§ 40 BremPolG
Bremisches Polizeigesetz (BremPolG)
Landesrecht Bremen

Erster Teil – Das Recht der Polizei → 4. Abschnitt – Zwang

Titel: Bremisches Polizeigesetz (BremPolG)
Normgeber: Bremen
Amtliche Abkürzung: BremPolG
Gliederungs-Nr.: 205-a-1
Normtyp: Gesetz

§ 40 BremPolG – Allgemeines

(1) Für die Anwendung des Verwaltungszwangs durch die Polizei gilt das Bremische Verwaltungsvollstreckungsgesetz mit der Maßgabe, dass

  1. 1.
    § 26 Abs. 3 dieses Gesetzes bei der Festsetzung der Kosten nach § 19 Abs. 3 des Bremischen Verwaltungsvollstreckungsgesetzes ergänzend gilt und
  2. 2.
    die Schriftform bei Maßnahmen des Polizeivollzugsdienstes nicht erforderlich ist.

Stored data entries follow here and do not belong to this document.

(** * shell.ts: platform helpers, execution environment, docker-env detection

    A shallow embedding of [src/shell.ts] of vscode-kubernetes-tools.

    Conventions of the embedding.
    - A JavaScript string is a sequence of UTF-16 code units; the model keeps
      the code units below 256, one [ascii] each, which covers every character
      the source names in a literal, a character class or a regular expression.
    - A value that may be [undefined] or [null] is an [option]; truthiness is
      written out ([truthy]).
    - An object used as a string map is an association list in insertion
      order ([JsObject]), because [Object.keys] is observable in
      [pathVariableName].
    - Objects live in a store and are named by references ([Ref]); the
      process-wide environment [process.env] is one of them.
    - The outside world (the file system searched by [shelljs.which], the
      helpers run by [shelljs.exec], the editor's configuration, Node's
      [path.dirname]) is a [Host]: the functions are total over every host. *)

From Stdlib Require Import String Ascii List ZArith Bool Arith Lia.
Import ListNotations.

Local Open Scope list_scope.
Local Open Scope string_scope.

(* ================================================================= *)
(** ** JavaScript values and strings *)

(** The characters the source writes with an escape. *)
Definition dquote : ascii := "034"%char.
Definition backslash : ascii := "092"%char.
Definition slash : ascii := "/"%char.
Definition LF : ascii := "010"%char.
Definition CR : ascii := "013"%char.

(** [ToBoolean] on strings: only the empty string is falsy. *)
Definition truthy_string (s : string) : bool := negb (s =? "").

(** [ToBoolean] on a string that may be [undefined] or [null]. *)
Definition truthy (v : option string) : bool :=
  match v with
  | Some s => truthy_string s
  | None => false
  end.

(** [undefined] coerced to a string, as [+] and property keys do. *)
Definition to_js_string (v : option string) : string :=
  match v with
  | Some s => s
  | None => "undefined"
  end.

(** [s.replace(/c/g, by)] for a pattern that is one literal character and a
    replacement text without [$]: every occurrence is replaced, left to
    right. *)
Fixpoint replace_global (c : ascii) (by_ : string) (s : string) : string :=
  match s with
  | EmptyString => EmptyString
  | String x s' =>
      (if Ascii.eqb x c then by_ else String x EmptyString)
        ++ replace_global c by_ s'
  end.

(** [String.prototype.toLowerCase] on code units below 256: the letters
    [A]-[Z] and the Latin-1 capitals 192-222 (215, the multiplication sign,
    apart) move up by 32. *)
Definition lower_char (c : ascii) : ascii :=
  let n := nat_of_ascii c in
  if (((65 <=? n) && (n <=? 90))
      || ((192 <=? n) && (n <=? 222) && negb (n =? 215)))%nat
  then ascii_of_nat (n + 32)
  else c.

Fixpoint toLowerCase (s : string) : string :=
  match s with
  | EmptyString => EmptyString
  | String c s' => String (lower_char c) (toLowerCase s')
  end.

(** Completion of a call: a normal return or a thrown error. *)
Inductive JsError : Type :=
  | TypeError.

Inductive Completion (A : Type) : Type :=
  | Returned (a : A)
  | Threw (e : JsError).

Arguments Returned {A} a.
Arguments Threw {A} e.

(* ================================================================= *)
(** ** Platform detection (lines 8-13, 41, 51-66) *)

Inductive Platform : Type :=
  | Windows
  | MacOS
  | Linux
  | Unsupported.

Definition WINDOWS : string := "win32".

(** [process.platform] is an argument: the runtime supplies it. *)
Definition isWindows (process_platform : string) : bool :=
  process_platform =? WINDOWS.

Definition isUnix (process_platform : string) : bool :=
  negb (isWindows process_platform).

Definition platform (process_platform : string) : Platform :=
  if process_platform =? "win32" then Windows
  else if process_platform =? "darwin" then MacOS
  else if process_platform =? "linux" then Linux
  else Unsupported.

(* ================================================================= *)
(** ** Paths and URIs (lines 73-87) *)

Definition combinePath (process_platform : string)
    (basePath relativePath : string) : string :=
  let separator := "/" in
  let '(relativePath, separator) :=
    if isWindows process_platform
    then (replace_global slash (String backslash "") relativePath,
          String backslash "")
    else (relativePath, separator) in
  basePath ++ separator ++ relativePath.

(** [vscode.Uri.parse] belongs to the editor, not to this repository: the
    URI type and the parser are arguments. *)
Definition fileUri {Uri : Type} (Uri_parse : string -> Uri)
    (process_platform : string) (filePath : string) : Uri :=
  if isWindows process_platform
  then Uri_parse ("file:///" ++ replace_global backslash "/" filePath)
  else Uri_parse ("file://" ++ filePath).

Definition pathEntrySeparator (process_platform : string) : string :=
  if isWindows process_platform then ";" else ":".
(** * spacy-transformers: the encoder stage, its listeners and the HF shim

    A shallow embedding of
      - [spacy_transformers/layers/split_trf.py]  (split / merge layer),
      - [spacy_transformers/pipeline.py]          (Transformer, TransformerListener),
      - [spacy_transformers/layers/hf_shim.py]    (HFShim.to_bytes / from_bytes),
    followed by the properties of the design document that concern them.

    Conventions of the embedding.
      - Python exceptions are values of [exn]; code that may raise returns
        [result A].
      - Array elements are floats in the source.  They are kept abstract: a
        type [R] with the operations the code uses ([NumOps]); no law of
        arithmetic is assumed, so every statement holds for floating point
        addition as well as for exact numbers.
      - numpy arrays that the code adds into in place live in a store
        ([gmap addr (tensor2 R)]); Python lists of arrays are lists of addresses. *)

From stdpp Require Import gmap strings list fin_maps.
From Stdlib Require Import ZArith Lia Permutation.
(** * hslua-packaging: cached and wrapped field access (cbits/hslpackaging.c)

    The four C functions of [hslpackaging.c] run against the C API of
    Lua 5.3: an evaluation stack addressed by index, tables with raw access,
    full userdata carrying a user value and a metatable, and calls back into
    the interpreter.  This development embeds the part of that API the
    functions use as operations of a state-and-error monad, writes the four
    functions in it statement for statement, and proves the properties of
    field reads and writes through the cache. *)

From stdpp Require Import base numbers option list strings countable gmap.

Open Scope Z_scope.

(** ** Lua values *)

(** Collectable objects are referred to by address. *)
Abbreviation loc := positive.

(** A [lua_Number] is kept as its 64-bit IEEE-754 pattern, a [lua_Integer]
    as a [Z]; no arithmetic is done on either by this code. *)
Inductive value : Type :=
| VNil
| VBoolean (b : bool)
| VLightUserdata (p : Z)
| VInteger (i : Z)
| VFloat (bits : Z)
| VString (s : string)
| VTable (l : loc)
| VFunction (f : loc)
| VUserdata (u : loc)
| VThread (t : loc).

#[global] Instance value_eq_dec : EqDecision value.
Proof. solve_decision. Defined.

Definition value_to_sum (v : value)
  : unit + bool + Z + Z + Z + string + loc + loc + loc + loc :=
  match v with
  | VNil => inl (inl (inl (inl (inl (inl (inl (inl (inl tt))))))))
  | VBoolean b => inl (inl (inl (inl (inl (inl (inl (inl (inr b))))))))
  | VLightUserdata p => inl (inl (inl (inl (inl (inl (inl (inr p)))))))
  | VInteger i => inl (inl (inl (inl (inl (inl (inr i))))))
  | VFloat n => inl (inl (inl (inl (inl (inr n)))))
  | VString s => inl (inl (inl (inl (inr s))))
  | VTable l => inl (inl (inl (inr l)))
  | VFunction f => inl (inl (inr f))
  | VUserdata u => inl (inr u)
  | VThread t => inr t
  end.

Definition value_of_sum
  (x : unit + bool + Z + Z + Z + string + loc + loc + loc + loc) : value :=
  match x with
  | inl (inl (inl (inl (inl (inl (inl (inl (inl _)))))))) => VNil
  | inl (inl (inl (inl (inl (inl (inl (inl (inr b)))))))) => VBoolean b
  | inl (inl (inl (inl (inl (inl (inl (inr p))))))) => VLightUserdata p
  | inl (inl (inl (inl (inl (inl (inr i)))))) => VInteger i
  | inl (inl (inl (inl (inl (inr n))))) => VFloat n
  | inl (inl (inl (inl (inr s)))) => VString s
  | inl (inl (inl (inr l))) => VTable l
  | inl (inl (inr f)) => VFunction f
  | inl (inr u) => VUserdata u
  | inr t => VThread t
  end.

#[global] Instance value_countable : Countable value.
Proof.
  refine (inj_countable' value_to_sum value_of_sum _).
  intros []; reflexivity.
Defined.

(** Type tags of lua.h. *)
Definition LUA_TNONE : Z := -1.
Definition LUA_TNIL : Z := 0.
Definition LUA_TBOOLEAN : Z := 1.
Definition LUA_TLIGHTUSERDATA : Z := 2.
Definition LUA_TNUMBER : Z := 3.
Definition LUA_TSTRING : Z := 4.
Definition LUA_TTABLE : Z := 5.
Definition LUA_TFUNCTION : Z := 6.
Definition LUA_TUSERDATA : Z := 7.
Definition LUA_TTHREAD : Z := 8.

(** [ttnov]: the basic type of a value. *)
Definition ttype (v : value) : Z :=
  match v with
  | VNil => LUA_TNIL
  | VBoolean _ => LUA_TBOOLEAN
  | VLightUserdata _ => LUA_TLIGHTUSERDATA
  | VInteger _ | VFloat _ => LUA_TNUMBER
  | VString _ => LUA_TSTRING
  | VTable _ => LUA_TTABLE
  | VFunction _ => LUA_TFUNCTION
  | VUserdata _ => LUA_TUSERDATA
  | VThread _ => LUA_TTHREAD
  end.
(** The same world without the record: the Idle state. *)
Definition idle (E : environ) (w : world) : world :=
  set_fs (delete (Wallpaper.PID_FILE E) (fs w)) w.


(** The world after the controller dropped a stale record. *)
Definition cleared (E : environ) (w : world) : world :=
  emit (EvUnlink (Wallpaper.PID_FILE E))
    (set_fs (delete (Wallpaper.PID_FILE E) (fs w))
       (print_line false (Wallpaper.info_line E "Cleaning abandoned automation file") w)).

(** The world after the controller terminated the recorded process [pid]
    and dropped the record. *)
Definition superseded (E : environ) (pid : Z) (w : world) : world :=
  emit (EvUnlink (Wallpaper.PID_FILE E))
    (set_fs (delete (Wallpaper.PID_FILE E) (fs w))
       (print_line false
          (Wallpaper.info_line E
             ("Existing wallpaper automation stopped " +:+ Fmt.PROP +:+ "(pid: "
              +:+ PyStr.str pid +:+ ")" +:+ Fmt.RESET))
          (emit (EvSignal pid) (set_procs (delete pid (procs w)) w)))).



(** A run of notify-send. *)
Definition is_notification (e : event) : Prop :=
  exists cmd ok, e = EvRun ("notify-send" :: cmd) ok.

(** ** Reasoning about interleavings

    [G] bounds what one operation of a started thread may do to the world.
    The main program is then verified against every world within [G] of the
    one it last saw. *)

(** Every operation of [c], in whatever world it runs, stays within [G]. *)
Fixpoint io_guar {A} (G : world -> world -> Prop) (c : io A) : Prop :=
  match c with
  | Do o k => forall w, G w (exec o w).2 /\ io_guar G (k (exec o w).1)
  | _ => True
  end.

(** Partial correctness of a main program under interference [G]: whenever
    [p] finishes, started from [w], its outcome and the world satisfy [Q]. *)
Fixpoint prog_wlp {A} (G : world -> world -> Prop) (p : prog A)
    (Q : A + exn -> world -> Prop) (w : world) {struct p} : Prop :=
  forall w', G w w' ->
  match p with
  | Ret a => Q (inl a) w'
  | Throw e => Q (inr e) w'
  | Do (Seq o) k => prog_wlp G (k (exec o w').1) Q (exec o w').2
  | Do (Thr o) k =>
      match o in thread_op B return (B -> prog A) -> Prop with
      | Start body => fun k => io_guar G body /\ forall t, prog_wlp G (k t) Q w'
      | JoinThread t => fun k => prog_wlp G (k tt) Q w'
      end k
  end.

(2) Wendet der Polizeivollzugsdienst nach dem Bremischen Verwaltungsvollstreckungsgesetz oder anderen Rechtsvorschriften unmittelbaren Zwang an, so gelten für die Art und Weise der Anwendung die §§ 41 bis 47.

(3) Bei der Anwendung unmittelbaren Zwangs ist der Gebrauch von Hilfsmitteln der körperlichen Gewalt und von Waffen im Sinne des § 41 Abs. 3 und 4 dem Polizeivollzugsdienst vorbehalten. Verwaltungsbeamte, Hilfspolizeibeamte (§ 76) und andere mit polizeilichen Befugnissen betraute Personen dürfen Waffen nur gebrauchen, wenn sie dazu besonders ermächtigt sind. Zuständig für die Erteilung der Ermächtigung ist der Senator für Inneres im Einvernehmen mit dem fachlich zuständigen Senator.

(4) Die zivil- und strafrechtlichen Wirkungen nach den Vorschriften über Notwehr und Notstand bleiben unberührt.